Angelini Pharma says the project achieved reductions of 19% to 56% across several environmental indicators, while also supporting a more cost-effective production process. The work combined re-engineered batch processing with flow chemistry, allowing the project team to evaluate which technology performed best at specific synthetic steps rather than treating batch and continuous processing as mutually exclusive choices.
API manufacturing is often resource-intensive. Chemical synthesis can require significant solvent use, water, energy, reagents, cleaning, separation, and waste handling. The environmental footprint is shaped by every stage of the production route, including reaction conditions, solvent volumes, yields, purification steps, waste treatment, and energy demand.
Flow chemistry offers several potential advantages in this context. Reactions can be run in smaller volumes, with improved heat and mass transfer, faster reaction rates, tighter process control, and potentially lower solvent and energy use. Continuous systems can also improve safety where hazardous intermediates, exothermic reactions, or high-pressure conditions are involved. Adoption in pharmaceutical production remains constrained by regulatory validation, equipment design, cleaning, process understanding, and change-control requirements.
The focus on measurable resource reduction reflects the same engineering discipline behind John Crane’s sealing retrofit, which reduced water use in a critical slurry-pumping process. In both cases, environmental gains come from specific process changes, data, equipment choices, and repeatable operating control rather than broad sustainability language.
LIFE-GREENAPI used life cycle assessment to quantify performance. LCA is particularly valuable in chemical and pharmaceutical production because improvements in one area can shift burdens elsewhere. A process that uses less solvent may require more energy. A faster reaction may demand more complex equipment. A lower-waste route may introduce new purification requirements. Measuring the full system helps avoid narrow optimisation.
The project also tested transferability. After work on the initial API, the integrated flow-batch approach was applied to a synthetic step in a second API production process to demonstrate broader applicability. That gives the model greater industrial value, as pharmaceutical manufacturing contains many legacy products made through established routes. A greener process model becomes more useful when it can be adapted across molecules, plants, and production scales.
The regulatory barrier remains substantial. API production sits inside strict quality and compliance systems, and any change to a validated process can require evidence that product quality, impurity profile, stability, safety, and reproducibility remain controlled. Moving from pre-industrial demonstration to full industrial production involves documentation, validation, quality risk assessment, process control, and regulatory confidence.

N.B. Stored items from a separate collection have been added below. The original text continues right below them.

(* ===== verification/Flood.v ===== *)
(** * Pairing the records of two scans

    [components] of [diff/pairing.rs]: a baseline record and a current record are linked when
    they share a token, and each connected component of that bipartite graph is one host.  The
    components are found by a flood fill that crosses from one side to the other, taking each
    token's list out of the index of the far side as it is walked.  The tokens are those of
    [Pairing]; here two records of the same side stay two, unless the other side joins them. *)

From Stdlib Require Import ZArith Lia Sorting.Sorted.
From stdpp Require Import base numbers option list gmap sorting relations.
From S2P Require Import Prelude Std Text IpRange Mac Identity Host Pairing.

Record Component := mkComponent {
  cp_baseline : list nat;
  cp_current : list nat;
}.

(** One side of the fill: which records carry each token, which were reached, which wait. *)
Record Side := mkSide {
  sd_index : gmap Token (list nat);
  sd_seen : list bool;
  sd_queue : list nat;
}.

Definition index_token (m : gmap Token (list nat)) (it : nat * Token) : gmap Token (list nat) :=
  <[snd it := default [] (m !! snd it) ++ [fst it]]> m.

Section Fill.
Variable walk : gset Token -> list Token.

Definition token_index (toks : list (gset Token)) : gmap Token (list nat) := fold_left index_token (held_tokens walk toks) ∅.

(** [if !seen[j] { seen[j] = true; queue.push(j); }]. *)
Definition reach (sd : Side) (j : nat) : option Side :=
  seen ← sd_seen sd !! j;
  if (seen : bool) then Some sd else Some (mkSide (sd_index sd) (<[j := true]> (sd_seen sd)) (sd_queue sd ++ [j])).

(** [for j in index.remove(token).unwrap_or_default()]. *)
Definition reach_token (sd : Side) (token : Token) : option Side :=
  run_each reach (mkSide (delete token (sd_index sd)) (sd_seen sd) (sd_queue sd)) (default [] (sd_index sd !! token)).

(** A record out of the queue: into the component, and its tokens walked. *)
Definition visit (toks : list (gset Token)) (st : list nat * Side) (i : nat) : option (list nat * Side) :=
  let '(out, sd) := st in
  set ← toks !! i;
  sd ← run_each reach_token sd (walk set);
  Some (out ++ [i], sd).

(** [while let Some(i) = queue.pop()]: the walk pushes to the far side's queue alone. *)
Definition drain (toks : list (gset Token)) (out : list nat) (far : Side) (queue : list nat) : option (list nat * Side) :=
  run_each (visit toks) (out, far) (reverse queue).

Definition queued (sd : Side) (queue : list nat) : Side := mkSide (sd_index sd) (sd_seen sd) queue.

(** [while !baseline_queue.is_empty() || !current_queue.is_empty()]. *)
Fixpoint flood (fuel : nat) (baseline_toks current_toks : list (gset Token)) (component : Component) (b c : Side) : option (Component * Side * Side) :=
  match fuel with
  | O => None
  | S fuel =>
    match sd_queue b, sd_queue c with
    | [], [] => Some (component, b, c)
    | _, _ =>
      '(baseline, c) ← drain baseline_toks (cp_baseline component) c (sd_queue b);
      '(current, b) ← drain current_toks (cp_current component) (queued b []) (sd_queue c);
      flood fuel baseline_toks current_toks (mkComponent baseline current) b (queued c [])
    end
  end.

(** One turn of the outer loop.  Each turn of the inner one takes a baseline record nothing took
    before, so there are at most as many as there are records, and one to see it is over. *)
Definition open_component (baseline_toks current_toks : list (gset Token)) (st : list Component * Side * Side) (start : nat) : option (list Component * Side * Side) :=
  let '(components, b, c) := st in
  seen ← sd_seen b !! start;
  if (seen : bool) then Some st
  else
    let b := mkSide (sd_index b) (<[start := true]> (sd_seen b)) [start] in
    '(component, b, c) ← flood (S (length baseline_toks)) baseline_toks current_toks (mkComponent [] []) b (queued c []);
    Some (components ++ [mkComponent (sort_by Nat.leb (cp_baseline component)) (sort_by Nat.leb (cp_current component))], b, c).

Definition first_or_max (l : list nat) : Z := match l with i :: _ => Z.of_nat i | [] => 2 ^ 64 - 1 end.

Definition component_leb (x y : Component) : bool :=
  let bx := first_or_max (cp_baseline x) in
  let b := first_or_max (cp_baseline y) in
  (bx <? b)%Z || ((bx =? b)%Z && (first_or_max (cp_current x) <=? first_or_max (cp_current y))%Z).

(** The records of the current scan nothing reached. *)
Definition unreached (seen : list bool) : list nat := filter (fun j => seen !! j = Some false) (seq 0 (length seen)).

Definition components_of (baseline_toks current_toks : list (gset Token)) : option (list Component) :=
  let b := mkSide (token_index baseline_toks) (replicate (length baseline_toks) false) [] in
  let c := mkSide (token_index current_toks) (replicate (length current_toks) false) [] in
  '(components, _, c) ← run_each (open_component baseline_toks current_toks) ([], b, c) (seq 0 (length baseline_toks));
  Some (sort_by component_leb (components ++ ((fun j => mkComponent [] [j]) <$> unreached (sd_seen c)))).

Definition components (baseline current : list Host) (identity : HostIdentity) : option (list Component) :=
  components_of ((fun h => tokens h identity) <$> baseline) ((fun h => tokens h identity) <$> current).
End Fill.

(** ** What reaching records does *)

Definition seen (sd : Side) (j : nat) : Prop := sd_seen sd !! j = Some true.

Definition holds (toks : list (gset Token)) (j : nat) (t : Token) : Prop := exists s, toks !! j = Some s /\ t ∈ s.

(** [sd'] is [sd] with [new] reached, once each, and queued. *)
Definition fresh (sd : Side) (new : list nat) (sd' : Side) : Prop :=
  length (sd_seen sd') = length (sd_seen sd) /\ sd_queue sd' = sd_queue sd ++ new /\ NoDup new /\
  (forall j, j ∈ new -> ~ seen sd j) /\ (forall j, seen sd' j <-> seen sd j \/ j ∈ new).

Lemma fresh_refl sd : fresh sd [] sd.
Proof. split_and!; [done|by rewrite app_nil_r|constructor|by intros j ?%elem_of_nil|]. intros j. rewrite elem_of_nil. tauto. Qed.

Lemma fresh_trans sd new sd' new' sd'' : fresh sd new sd' -> fresh sd' new' sd'' -> fresh sd (new ++ new') sd''.
Proof.
  intros (Hl & Hq & Hnd & Hun & Hs) (Hl' & Hq' & Hnd' & Hun' & Hs'). split_and!.
  - by rewrite Hl', Hl.
  - by rewrite Hq', Hq, app_assoc.
  - apply NoDup_app. split_and!; [done| |done]. intros j Hj Hj'. apply (Hun' j Hj'). apply Hs. by right.
  - intros j [Hj|Hj]%elem_of_app; [by apply Hun|]. intros Hseen. apply (Hun' j Hj). apply Hs. by left.
  - intros j. rewrite Hs', Hs, elem_of_app. tauto.
Qed.

(** A loop whose every turn reaches the records [R] says reaches what [R] says of all of them. *)
Section Reaching.
Context {A S : Type} (side : S -> Side) (P : S -> Prop) (f : S -> A -> option S) (R : A -> nat -> Prop).

Definition reaches_all (asked : nat -> Prop) (s s' : S) : Prop :=
  P s' /\ exists new, fresh (side s) new (side s') /\ (forall j, j ∈ new -> asked j) /\ (forall j, asked j -> seen (side s') j).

The economic case is equally important. Sustainability measures that sharply increase cost can struggle to move beyond pilots, particularly for mature products under price pressure. LIFE-GREENAPI’s emphasis on environmental performance and cost effectiveness gives it stronger industrial relevance. Lower solvent use, reduced waste, improved yield, shorter processing time, and better energy efficiency can all support the business case when delivered without weakening compliance or supply reliability.

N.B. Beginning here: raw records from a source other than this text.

Definition certificate_changes (before after : option Security) (clocks : Clocks) : list CertificateChange :=
  let before_cert := before ≫= se_certificate in
  let after_cert := after ≫= se_certificate in
  certificate_replaced before_cert after_cert ++
  match after_cert with
  | None => []
  | Some certificate =>
    let was := if same_certificate before_cert after_cert then validity after (ck_expiry_threshold clocks) (ck_baseline clocks) else Absent in
    match validity after (ck_expiry_threshold clocks) (ck_current clocks) with
    | ValidityExpiring =>
      if bool_decide (was = ValidityExpiring) then [] else [Expiring certificate (Z.max 0 (ct_validity_end certificate - ck_current clocks))]
    | ValidityExpired =>
      if bool_decide (was = ValidityExpired) then [] else [Expired certificate (Z.max 0 (ck_current clocks - ct_validity_end certificate))]
    | _ => []
    end
  end.

Definition security_changes (before after : option Security) (clocks : Clocks) : list SecurityChange :=
  pushed ChangedTlsVersion (change_between (before ≫= se_tls_version) (after ≫= se_tls_version)) ++
  pushed ChangedCipherSuite (change_between (before ≫= se_cipher_suite) (after ≫= se_cipher_suite)) ++
  pushed_sets ChangedAlpn (set_change (list_to_set (default [] (se_alpn <$> before))) (list_to_set (default [] (se_alpn <$> after)))) ++
  (ChangedCertificate <$> certificate_changes before after clocks).

(** ** A finding that is gone *)

Definition backs (f : Finding Build) (s : PortService) : bool := negb (bool_decide (cpes f ∩ ps_cpe s = ∅)).

(** [stated.is_some_and(|stated| then.is_none_or(|then| stated != then))]. *)
Definition differs (stated then_ : option text) : bool :=
  match stated with Some x => match then_ with Some y => negb (bool_decide (x = y)) | None => true end | None => false end.

Definition correlation_standing (f : Finding Build) (basis : PortService) (now : option PortService) : option Standing :=
  if negb (backs f basis) then None
  else
    match identified now with
    | None => Some Unsettled
    | Some now =>
      if backs f now then Some Upheld
      else if negb (bool_decide (ps_name now = ps_name basis)) || differs (ps_product now) (ps_product basis) || differs (ps_version now) (ps_version basis)
      then Some Overturned else Some Unsettled
    end.

Definition no_security : Security := mkSecurity None None [] None support_new.

Definition port_standing (f : Finding Build) (before after : Port) : option Standing :=
  if is_correlation f then basis ← pt_service before; correlation_standing f basis (pt_service after)
  else basis ← pt_security before; security_standing build_version suites_census (default no_security (pt_security after)) f basis.

Definition is_unsettled (before after : Port) (f : Finding Build) : bool := bool_decide (port_standing f before after = Some Unsettled).

Definition port_changes_between (before after : Port) (clocks : Clocks) : list PortChange :=
  pushed ChangedState (change_between (pt_state before) (pt_state after)) ++
  (ChangedService <$> service_changes (pt_service before) (pt_service after)) ++
  (ChangedSecurity <$> security_changes (pt_security before) (pt_security after) clocks) ++
  let '(appeared, gone, reassessed) := findings_between (values (pt_findings before)) (values (pt_findings after)) in
  let unsettled := filter (fun f => is_unsettled before after f = true) gone in
  let resolved := filter (fun f => is_unsettled before after f = false) gone in
  match appeared, resolved, unsettled, reassessed with
  | [], [], [], [] => []
  | _, _, _, _ => [ChangedFindings appeared resolved unsettled reassessed]
  end.

(** ** The ports of a host *)

Record PortDelta := mkPortDelta {
  pd_key : Z * Protocol;
  pd_presence : Presence;
  pd_baseline : option Port;
  pd_current : option Port;
  pd_changes : list PortChange;
}.

Definition state_is_open (p : option Port) : bool := match p with Some p => bool_decide (pt_state p = PortOpen) | None => false end.

Definition is_opened (d : PortDelta) : bool := state_is_open (pd_current d) && negb (state_is_open (pd_baseline d)).

Definition is_closed (d : PortDelta) : bool := state_is_open (pd_baseline d) && negb (state_is_open (pd_current d)).

Definition was_asked (p : Port) : bool := negb (bool_decide (pt_state p = PortUnasked)).

(** The ports that were asked about, by number and transport. *)
Definition asked_ports (ports : list Port) : gmap (Z * Protocol) Port :=
  foldl (fun m p => <[port_key p := p]> m) ∅ (filter (fun p => was_asked p = true) ports).

Definition unasked_keys (ports : list Port) : gset (Z * Protocol) :=
  list_to_set (port_key <$> filter (fun p => was_asked p = false) ports).

(** [PresenceFor::coverage]. *)
Definition endpoint_coverage (scope : Z * Protocol -> Coverage) (unreached : gset (Z * Protocol)) (key : Z * Protocol) : Coverage :=
  if bool_decide (key ∈ unreached) then Unreached else scope key.

(** One endpoint; [None] is [unreachable!]. *)
Definition compare_port (baseline_scope current_scope : Z * Protocol -> Coverage) (baseline_unreached current_unreached : gset (Z * Protocol)) (clocks : Clocks)
    (key : Z * Protocol) (before after : option Port) : option PortDelta :=
  match before, after with
  | Some b, Some a =>
    match port_changes_between b a clocks with [] => None | changes => Some (mkPortDelta key PresentInBoth before after changes) end
  | Some _, None => Some (mkPortDelta key (PresenceRemoved (endpoint_coverage current_scope current_unreached key)) before after [])
  | None, Some _ => Some (mkPortDelta key (PresenceAdded (endpoint_coverage baseline_scope baseline_unreached key)) before after [])
  | None, None => None
  end.

Definition keys_in_order (s : gset (Z * Protocol)) : list (Z * Protocol) := sort_by port_key_leb (elements s).

Definition compare_ports (baseline_scope current_scope : Z * Protocol -> Coverage) (baseline current : list Port) (clocks : Clocks) : list PortDelta :=
  let b := asked_ports baseline in
  let c := asked_ports current in
  omap (fun key => compare_port baseline_scope current_scope (unasked_keys baseline) (unasked_keys current) clocks key (b !! key) (c !! key))
    (keys_in_order (dom b ∪ dom c)).
End Compare.

(** ** What a comparison of two ports tells *)

Lemma change_between_none {A} `{EqDecision A} (x y : A) : change_between x y = None <-> x = y.
Proof. unfold change_between. case_bool_decide; naive_solver. Qed.

Lemma pushed_nil {A B} (f : A -> B) (x : option A) : pushed f x = [] <-> x = None.
Proof. by destruct x. Qed.

Lemma pushed_change_nil {A B} `{EqDecision A} (f : Change A -> B) (x y : A) : pushed f (change_between x y) = [] <-> x = y.
Proof. by rewrite pushed_nil, change_between_none. Qed.

Lemma elem_of_texts_in_order s x : x ∈ in_order s <-> x ∈ s.
Proof. unfold in_order. by rewrite elem_of_sort_by, elem_of_elements. Qed.

Lemma in_order_nil s : in_order s = [] <-> s = ∅.
Proof.
  split; [|by intros ->]. intros E. apply elem_of_equiv_empty_L. intros x Hx%elem_of_texts_in_order. rewrite E in Hx. by apply elem_of_nil in Hx.
Qed.

Lemma pushed_sets_nil {B} (f : list text -> list text -> B) x y : pushed_sets f (set_change x y) = [] <-> x = y.
Proof.
  unfold set_change. assert (forall p : list text * list text, pushed_sets f p = [] <-> p = ([], [])) as -> by (intros [[] []]; cbn; naive_solver).
  split; [|intros ->; by rewrite difference_diag_L]. intros [= H1%in_order_nil H2%in_order_nil].
  apply set_eq. intros t. pose proof (elem_of_difference y x t) as E1. pose proof (elem_of_difference x y t) as E2. rewrite H1, elem_of_empty in E1. rewrite H2, elem_of_empty in E2.
  split; intros Ht; [destruct (decide (t ∈ y))|destruct (decide (t ∈ x))]; try done; exfalso; tauto.
Qed.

Pharmaceutical manufacturers face growing pressure to reduce emissions, waste, and resource use across product life cycles. The sector has difficult constraints: quality requirements are non-negotiable, production routes can be complex, and many processes were validated long before current sustainability expectations took shape. LIFE-GREENAPI shows how targeted process redesign can fit within those constraints, using flow chemistry where it offers clear value while retaining batch processing where it remains the better industrial tool.